▸ **The problem**
Give back an exact copy of the lines below, from the first through the line with "yields (assistant_message (Some"; please stop there.

'''

(** An assistant message with two tool calls: the ask-user tool, whose
    pending request is found at the first poll, and a shell command. *)
Definition ask_then_rm : Stream SDKMessage :=
  [ (false,
     yields (assistant_message (Some "sid-1")
               [ tool_use_block "mcp__ask-user__ask_user"
                   {| command := ""; file_path := "" |} [ true ];
                 tool_use_block "Bash"
                   {| command := "rm /etc/abort.log"; file_path := "" |} [] ])) ].

Definition failed_turn : Stream CodexEvent :=
  [ (false, yields (cx_turn_failed "model overloaded")) ].

Definition four_entries : list SavedSession :=
  map (fun id => {| session_id := id; saved_at := 0; working_dir := Some "/home/bot";
                    title := "t"; assistant := Some claude;
                    model := Some "claude-opus-4-6";
                    codex_reasoning_effort := None |})
      [ "a"; "b"; "c"; "d" ].

Definition with_id (id : string) (s : Session) : Session :=
  set_sessionId (Some id) s.

(** What a turn has no reason to touch: the configuration of the
    session, its title and last message, and the flags the handlers
    own. *)
Definition settings_of (s : Session) :=
  (assistantMode s, claudeModel s, claudeEffort s, codexModel s, codexEffort s,
   conversationTitle s, lastMessage s, _isProcessing s, _wasInterruptedByNewMessage s).

(** The contents of the [segment_end] events of a run, in order. *)
Fixpoint segment_contents (evs : list StatusEvent) : list string :=
  match evs with
  | [] => []
  | st_segment_end content _ :: rest => content :: segment_contents rest
  | _ :: rest => segment_contents rest
  end.

(** The content of the next [segment_end] event, if there is one. *)
Fixpoint closing_text (evs : list StatusEvent) : option string :=
  match evs with
  | [] => None
  | st_segment_end content _ :: _ => Some content
  | _ :: rest => closing_text rest
  end.

(** The discipline of segments a display relies on, for a run whose
    open segment is [open]: every [text] and [segment_end] event carries
    the id of the open segment, a [segment_end] has a non-empty content
    and opens the next id, and a [text] event shows a prefix of what the
    [segment_end] of its segment will carry, when there is one. *)
Fixpoint segments_ok (open : nat) (evs : list StatusEvent) : bool :=
  match evs with
  | [] => true
  | st_text content segmentId :: rest =>
      (segmentId =? open)%nat
      && match closing_text rest with
         | Some full => Js.startsWith full content
         | None => true
         end
      && segments_ok open rest
  | st_segment_end content segmentId :: rest =>
      (segmentId =? open)%nat && Js.truthy content && segments_ok (S open) rest
  | _ :: rest => segments_ok open rest
  end.

(** The events a normalizer can send from the state (open segment id,
    text of the open segment) to another such state: the text may grow
    silently, a [text] event shows a prefix of it, a [segment_end]
    closes a non-empty text and opens the next segment. *)
Inductive seg_trace : nat -> string -> list StatusEvent -> nat -> string -> Prop :=
| tr_nil n t : seg_trace n t [] n t
| tr_grow n t d evs n' t' :
    seg_trace n (t ++ d) evs n' t' -> seg_trace n t evs n' t'
| tr_text n t content evs n' t' :
    Js.startsWith t content = true ->
    seg_trace n t evs n' t' -> seg_trace n t (st_text content n :: evs) n' t'
| tr_end n t evs n' t' :
    Js.truthy t = true ->
    seg_trace (S n) "" evs n' t' -> seg_trace n t (st_segment_end t n :: evs) n' t'
| tr_thinking n t content evs n' t' :
    seg_trace n t evs n' t' -> seg_trace n t (st_thinking content :: evs) n' t'
| tr_tool n t content evs n' t' :
    seg_trace n t evs n' t' -> seg_trace n t (st_tool content :: evs) n' t'
| tr_done n t evs n' t' :
    seg_trace n t evs n' t' -> seg_trace n t (st_done :: evs) n' t'.


(** The loop of the active backend handles every item of its stream
    without leaving: the turn starts, and each event is handled and
    asks for the next one. *)
Definition turn_runs_through (cfg : Config) (fs : PathLib) (ext : External)
           (now : Date) (interactive : bool) (w : World)
           (streamA : Stream SDKMessage) (resumable : bool)
           (streamB : Stream CodexEvent) : Prop :=
  match assistantMode (session w) with
  | claude =>
      exists s w1 l1 evs1,
        begin_turn now true (session w) = inl s
        /\ claude_runs_through cfg fs ext now interactive streamA
             (with_session w s) claude_start w1 l1 evs1
  | codex =>
      exists s w1 st1 evs1,
        begin_turn now false (session w) = inl s
        /\ codex_runs_through cfg fs ext now streamB
             (with_session w (open_thread resumable s)) streaming_start w1 st1 evs1
  end.

(** The account of the collected text: what [responseParts] holds is
    the closed segments, [closed], followed by the open segment. *)
Definition text_account (st : Streaming) (closed : string) : Prop :=
  join (responseParts st) = String.append closed (currentSegmentText st).

(** One or more steps of the normalizer, from the tracking state [st]
    to [st1]: the events form a trace between the two states, and the
    account of the collected text is carried along. *)
Definition normalizer_steps (st : Streaming) (evs : list StatusEvent) (st1 : Streaming)
  : Prop :=
  seg_trace (currentSegmentId st) (currentSegmentText st) evs
            (currentSegmentId st1) (currentSegmentText st1)
  /\ forall closed,
       text_account st closed ->
       text_account st1 (String.append closed (join (segment_contents evs))).

(** The world a stop call leaves when it reaches a running session. *)
Definition stop_seen (w : World) : World :=
  with_session w (set_stopRequested true (session w)).

(** The id of the session and the content of the session file are the
    same in both worlds. *)
Definition same_identity (w w1 : World) : Prop :=
  sessionId (session w1) = sessionId (session w) /\ history w1 = history w.

(* ===================================================================== *)
(** ** The allowed directories ([src/config.ts])                          *)
(* ===================================================================== *)

(** [s.split(",")]; [cur] is the piece read so far. *)
Fixpoint split_comma (cur s : string) : list string :=
  match s with
  | EmptyString => [cur]
  | String c r =>
      if Ascii.eqb c ","
      then cur :: split_comma "" r
      else split_comma (cur ++ Security.str1 c) r
  end.

(** [Array.from(new Set(paths))]: the first occurrence of each path, in
    order; [seen] is the content of the set so far. *)
Fixpoint dedupe_from (seen paths : list string) : list string :=
  match paths with
  | [] => []
  | path :: rest =>
      if existsb (Js.eqs path) seen then dedupe_from seen rest
      else path :: dedupe_from (path :: seen) rest
  end.

Definition dedupePaths (paths : list string) : list string := dedupe_from [] paths.

(** The three settings read from the environment, each with the empty
    string for a variable that is not set. *)
Record PathsEnv := {
  env_ALLOWED_PATHS : string;
  env_ALLOWED_PATHS_EXTRA : string;
  env_ALLOWED_PATHS_REMOVE : string
}.

Section AllowedPaths.
Context (cfg : Config) (fs : PathLib).

(** Resolve user-provided paths relative to the assistant working
    directory. *)
Definition resolveFromWorkingDir (rawPath : string) : string :=
  let value := Js.trim rawPath in
  let expanded := Security.replace_head "~" (HOME cfg) value in
  if isAbsolute fs expanded then resolve fs expanded
  else resolve2 fs (WORKING_DIR cfg) expanded.

Definition normalizeAllowedPath (rawPath : string) : option string :=
  let value := Js.trim rawPath in
  if negb (Js.truthy value) then None else Some (resolveFromWorkingDir value).

(** [.map((path) => normalizeAllowedPath(path)).filter(Boolean)] *)
Definition normalized (rawPaths : list string) : list string :=
  flat_map (fun rawPath =>
              match normalizeAllowedPath rawPath with
              | Some path => if Js.truthy path then [path] else []
              | None => []
              end)
           rawPaths.

Definition parseAllowedPaths (rawValue : string) : list string :=
  normalized (split_comma "" rawValue).

Definition defaultAllowedPaths : list string :=
  dedupePaths
    (normalized [ WORKING_DIR cfg;
                  HOME cfg ++ "/Programming_Projects";
                  HOME cfg ++ "/.claude";
                  HOME cfg ++ "/.codex" ]).

Definition basePaths (env : PathsEnv) : list string :=
  let allowedPathsOverride := parseAllowedPaths (env_ALLOWED_PATHS env) in
  if (0 <? length allowedPathsOverride)%nat then allowedPathsOverride
  else defaultAllowedPaths.

(** The value exported as [ALLOWED_PATHS]. *)
Definition mergedPaths (env : PathsEnv) : list string :=
  let allowedPathsExtra := parseAllowedPaths (env_ALLOWED_PATHS_EXTRA env) in
  let allowedPathsRemove := parseAllowedPaths (env_ALLOWED_PATHS_REMOVE env) in
  let normalizedWorkingDir := normalizeAllowedPath (WORKING_DIR cfg) in
  let merged :=
    List.filter (fun path => negb (existsb (Js.eqs path) allowedPathsRemove))
                (dedupePaths (basePaths env ++ allowedPathsExtra)%list) in
  match normalizedWorkingDir with
  | Some workingDir =>
      if Js.truthy workingDir && negb (existsb (Js.eqs workingDir) merged)
      then workingDir :: merged
      else merged
  | None => merged
  end.

End AllowedPaths.

(** An environment that removes the working directory and a project
    directory and adds two directories, one of them twice. *)
Definition sample_paths_env : PathsEnv :=
  {| env_ALLOWED_PATHS := "";
     env_ALLOWED_PATHS_EXTRA := "/srv/data, /srv/media ,/srv/data";
     env_ALLOWED_PATHS_REMOVE := "/home/bot,/home/bot/.codex" |}.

'''

▸ **Exercise response**
(** An assistant message with two tool calls: the ask-user tool, whose
    pending request is found at the first poll, and a shell command. *)
Definition ask_then_rm : Stream SDKMessage :=
  [ (false,
     yields (assistant_message (Some "sid-1")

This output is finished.